Severe austerity imposed on Germany by the victors after the First World War led to massive unemployment and destroyed democracy, paving the way for fascism and triggering the Second World War. Austerity criticism by Nowotny indicate a growing and stronger isolation of Germany in European countries in imposing harsh conditions to the countries that have to seek external financial assistance, such as Greece.
Immediately after World War I, economists have warned that high unemployment and economic distress ensure the perfect conditions for the development of extremism. In 1919, British economist John Maynard Keynes warned that the war reparations imposed on Germany were too high. “But who can say what can be endured or what direction will turn people to get rid of problems?”, wrote Keynes in the book ‘The Economic Consequences of the Peace’ (1919).

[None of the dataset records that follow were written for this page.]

(** C2. Whenever [download_file] returns [True], the bytes it wrote to
    [dest_path] are the bytes the response body gave, unchanged: the
    destination then holds exactly them, the one write of the call carried
    exactly them, and no other file was touched. *)
Theorem download_writes_body_verbatim :
  forall (w : world) (url dest : string) (st : state) (m : string) (st' : state),
  download_file w url dest st = (Ret (true, m), st') ->
  exists data,
    net w (trace st ++ [EvMakedirs (os_path.dirname dest)]) url = Body data
    /\ files st' !! dest = Some data
    /\ (forall p, p <> dest -> files st' !! p = files st !! p)
    /\ trace st' = trace st ++ [EvMakedirs (os_path.dirname dest); EvUrlopen url HEADERS 120;
                                EvOpenWb dest; EvWrite dest data].
Proof.
  intros w url dest st m st'.
  unfold download_file, bind, os_makedirs, Request.
  destruct (makedirs_fault w (trace st) _) as [e|]; [discriminate|].
  destruct (request_fault w url) as [e|]; unfold raise, ret; [discriminate|].
  rewrite try_except_clauses.
  unfold try_body, bind, urlopen_read, open_write, ret. simpl.
  destruct (net w _ url) as [e|e|data].
  1,2: destruct (isinstance e cls_Exception); discriminate.
  destruct (open_fault w _ dest) as [e|].
  { destruct (isinstance e cls_Exception); discriminate. }
  destruct (write_fault w _ dest data) as [[e k]|].
  { destruct (isinstance e cls_Exception); discriminate. }
  intros [= _ <-]. exists data. simpl. repeat split.
  - apply lookup_insert_eq.
  - intros p Hp. rewrite !lookup_insert_ne by congruence. reflexivity.
  - rewrite <- !app_assoc. reflexivity.
Qed.

(** The hypothesis of C2 is met in a run where the url is served. *)
Lemma download_writes_body_verbatim_witness :
  exists data,
    net serve_all (trace state0 ++ [EvMakedirs (os_path.dirname "out/a.xml")])
      "https://example.org/a.xml" = Body data
    /\ files (snd (download_file serve_all "https://example.org/a.xml" "out/a.xml" state0))
         !! "out/a.xml" = Some data.
Proof.
  destruct (download_writes_body_verbatim serve_all "https://example.org/a.xml" "out/a.xml"
              state0 "0.0 KB" (snd (download_file serve_all "https://example.org/a.xml"
                                       "out/a.xml" state0)))
    as (data & Hnet & Hfile & _).
  - reflexivity.
  - exists data. split; assumption.
Defined.

(** ** The loops of [main] *)

Section Loops.

Context (w : world).

Lemma for_each_app {A S} (body : A -> S -> M S) xs ys (s : S) st :
  for_each body (xs ++ ys) s st
  = (s' <- for_each body xs s ;; for_each body ys s') st.
Proof.
  revert s st. induction xs as [|x xs IH]; intros s st; simpl; [reflexivity|].
  unfold bind in *. destruct (body x s st) as [[s1|e] st1]; [|reflexivity].
  apply IH.
Qed.

Lemma for_each_map {A B S} (f : A -> B) (body : A -> S -> M S) (body' : B -> S -> M S) xs :
  Forall (fun x => forall s st, body x s st = body' (f x) s st) xs ->
  forall s st, for_each body xs s st = for_each body' (map f xs) s st.
Proof.
  induction 1 as [|x xs Hx _ IH]; intros s st; simpl; [reflexivity|].
  unfold bind. rewrite Hx. destruct (body' (f x) s st) as [[s1|e] st1]; [apply IH|reflexivity].
Qed.

(** Each loop body is [process] on the job of its entry. *)
Lemma army_body_process t l st :
  length t = 3 -> army_body w t l st = run_step w (Fetch (army_job_of t)) l st.
Proof. destruct t as [|a [|b [|c [|? ?]]]]; try discriminate. reflexivity. Qed.

Lemma af_body_process t l st :
  length t = 3 -> af_body w t l st = run_step w (Fetch (af_job_of t)) l st.
Proof. destruct t as [|a [|b [|c [|? ?]]]]; try discriminate. reflexivity. Qed.

Lemma dw_body_process t l st :
  length t = 4 -> dw_body w t l st = run_step w (Fetch (dw_job_of t)) l st.
Proof. destruct t as [|a [|b [|c [|d [|? ?]]]]]; try discriminate. reflexivity. Qed.

Lemma dod_body_process t l st :
  length t = 3 -> dod_body w t l st = run_step w (Fetch (dod_job_of t)) l st.
Proof. destruct t as [|a [|b [|c [|? ?]]]]; try discriminate. reflexivity. Qed.

Lemma loop_as_steps (body : tuple -> locals -> M locals) (job_of : tuple -> job) n ts :
  (forall t l st, length t = n -> body t l st = run_step w (Fetch (job_of t)) l st) ->
  arity n ts ->
  forall l st, for_each body ts l st
               = for_each (run_step w) (map (fun t => Fetch (job_of t)) ts) l st.
Proof.
  intros Hbody Har. apply for_each_map.
  eapply Forall_impl; [exact Har|]. simpl. intros t Ht l st. now apply Hbody.
Qed.

(** One loop of [main] with its opening line and what follows it. *)
Lemma stage_as_steps (body : tuple -> locals -> M locals) (job_of : tuple -> job) n ts
      line rest (k : locals -> M locals) l st :
  (forall t l st, length t = n -> body t l st = run_step w (Fetch (job_of t)) l st) ->
  arity n ts ->
  (forall l' st', k l' st' = for_each (run_step w) rest l' st') ->
  bind (print line) (fun _ => bind (for_each body ts l) k) st
  = for_each (run_step w) ((Announce line :: map (fun t => Fetch (job_of t)) ts) ++ rest) l st.
Proof.
  intros Hbody Har Hk. simpl. unfold bind at 1 3. simpl.
  rewrite for_each_app. unfold bind.
  rewrite <- (loop_as_steps body job_of n ts Hbody Har).
  destruct (for_each body ts l _) as [[l1|e] st1]; [apply Hk | reflexivity].
Qed.

(** The four loops of [main], on manifests of the right arities, are one
    loop over the steps. *)
Lemma download_all_as_steps army af dw dod st :
  well_shaped army af dw dod ->
  download_all w army af dw dod st
  = for_each (run_step w) (steps_of army af dw dod) locals0 st.
Proof.
  intros (Ha & Hf & Hd & Hs). unfold steps_of, download_all.
  rewrite <- (app_nil_r (announce "4" _ _ :: _)).
  apply (stage_as_steps (army_body w) army_job_of 3); [apply army_body_process | exact Ha |].
  intros l1 st1.
  apply (stage_as_steps (af_body w) af_job_of 3); [apply af_body_process | exact Hf |].
  intros l2 st2.
  apply (stage_as_steps (dw_body w) dw_job_of 4); [apply dw_body_process | exact Hd |].
  intros l3 st3.
  apply (stage_as_steps (dod_body w) dod_job_of 3); [apply dod_body_process | exact Hs |].
  reflexivity.
Qed.

Lemma fetched_app xs ys : fetched (xs ++ ys) = fetched xs ++ fetched ys.
Proof. unfold fetched. apply flat_map_app. Qed.

Lemma fetched_map_Fetch {A} (f : A -> job) xs :
  fetched (map (fun t => Fetch (f t)) xs) = map f xs.
Proof. induction xs as [|x xs IH]; simpl; [reflexivity | now rewrite IH]. Qed.

Lemma fetched_steps_of army af dw dod :
  fetched (steps_of army af dw dod) = jobs_of army af dw dod.
Proof.
  unfold steps_of, jobs_of, announce.
  rewrite !fetched_app. cbn [fetched flat_map app].
  fold (fetched (map (fun t => Fetch (army_job_of t)) army)).
  fold (fetched (map (fun t => Fetch (af_job_of t)) af)).
  fold (fetched (map (fun t => Fetch (dw_job_of t)) dw)).
  fold (fetched (map (fun t => Fetch (dod_job_of t)) dod)).
  now rewrite !fetched_map_Fetch.
Qed.

End Loops.

(** ** One round of a loop *)

Section OneStep.

Context (w : world).

(** [process] is [download_file], then a line and a pause if it returned. *)
Lemma process_unfold j l st :
  process w j l st
  = match download_file w (job_url j) (job_path j) st with
    | (Ret (ok, msg), st1) =>
        (Ret (tally ok (job_label j, job_url j, msg) l),
         emit (EvSleep SLEEP_SECONDS)
           (emit (EvPrint ("  [" +:+ PyStr.ljust 4 (if ok then "OK" else "FAIL") +:+ "]  "
                             +:+ PyStr.ljust 72 (PyStr.take 72 (job_label j))
                             +:+ "  " +:+ msg)) st1))
    | (Raise e, st1) => (Raise e, st1)
    end.
Proof.
  unfold process, bind.
  destruct (download_file w (job_url j) (job_path j) st) as [[[ok msg]|e] st1]; reflexivity.
Qed.

(** The state a step leaves does not depend on the locals. *)
Lemma run_step_state s l l' st :
  snd (run_step w s l st) = snd (run_step w s l' st).
Proof.
  destruct s as [line|j]; [reflexivity|]. simpl. rewrite !process_unfold.
  destruct (download_file w (job_url j) (job_path j) st) as [[[ok msg]|e] st1]; reflexivity.
Qed.

(** What one round adds to the history, seen through the projections. *)
Lemma process_step j l st :
  exists delta,
    trace (snd (process w j l st)) = trace st ++ delta
    /\ (forall p, In p (written_paths delta) -> p = job_path j)
    /\ match fst (download_file w (job_url j) (job_path j) st) with
       | Ret v =>
           fst (process w j l st) = Ret (tally (fst v) (job_label j, job_url j, snd v) l)
           /\ List.filter is_call delta = calls_of j
           /\ List.filter is_paced delta = paced_of j
       | Raise e =>
           fst (process w j l st) = Raise e
           /\ (List.filter is_call delta = firstn 1 (calls_of j) \/ List.filter is_call delta = calls_of j)
           /\ (List.filter is_paced delta = [] \/ List.filter is_paced delta = firstn 1 (paced_of j))
       end.
Proof.
  destruct (download_file_events w (job_url j) (job_path j) st) as (n & data & Htr & Hn & Hret).
  rewrite process_unfold.
  destruct (download_file w (job_url j) (job_path j) st) as [[[ok msg]|e] st1];
    simpl in Htr, Hret |- *.
  - specialize (Hret _ eq_refl).
    eexists. rewrite Htr, <- !app_assoc. split; [reflexivity|].
    destruct n as [|[|[|[|[|n]]]]]; try lia; simpl; repeat split;
      try tauto; intros p Hp; intuition congruence.
  - exists (firstn n [EvMakedirs (os_path.dirname (job_path j)); EvUrlopen (job_url j) HEADERS 120;
                      EvOpenWb (job_path j); EvWrite (job_path j) data]).
    split; [exact Htr|].
    destruct n as [|[|[|[|[|n]]]]]; try lia; simpl; repeat split;
      try tauto; intros p Hp; intuition congruence.
Qed.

For Germany it followed, as forecast by Keynes, pay reparations, hyperinflation, economic depression and an Austrian named Adolf Hitler, who promised people “Arbeit und Brot” (work and bread). Almost a century later, Keynes’s question is still valid in the context of the new Greek record unemployment, the growth rates of suicide and crime, reducing purchasing power and growing health spending.
With unemployment rising in Spain and other euro area countries, a more severe recession than expected, it could become pressing the problem of avoiding an increase in extremism, fueled by social and economic problems.
Heads of central banks have learned from the Great Depression of the ’30s and took steps to limit the financial crisis in recent years, Nowotny said. Austrian Bank chief insists that “there is always an alternative” to austerity, rejecting the claim of the famous British Prime Minister Margaret Thatcher that “there is no alternative” to austerity.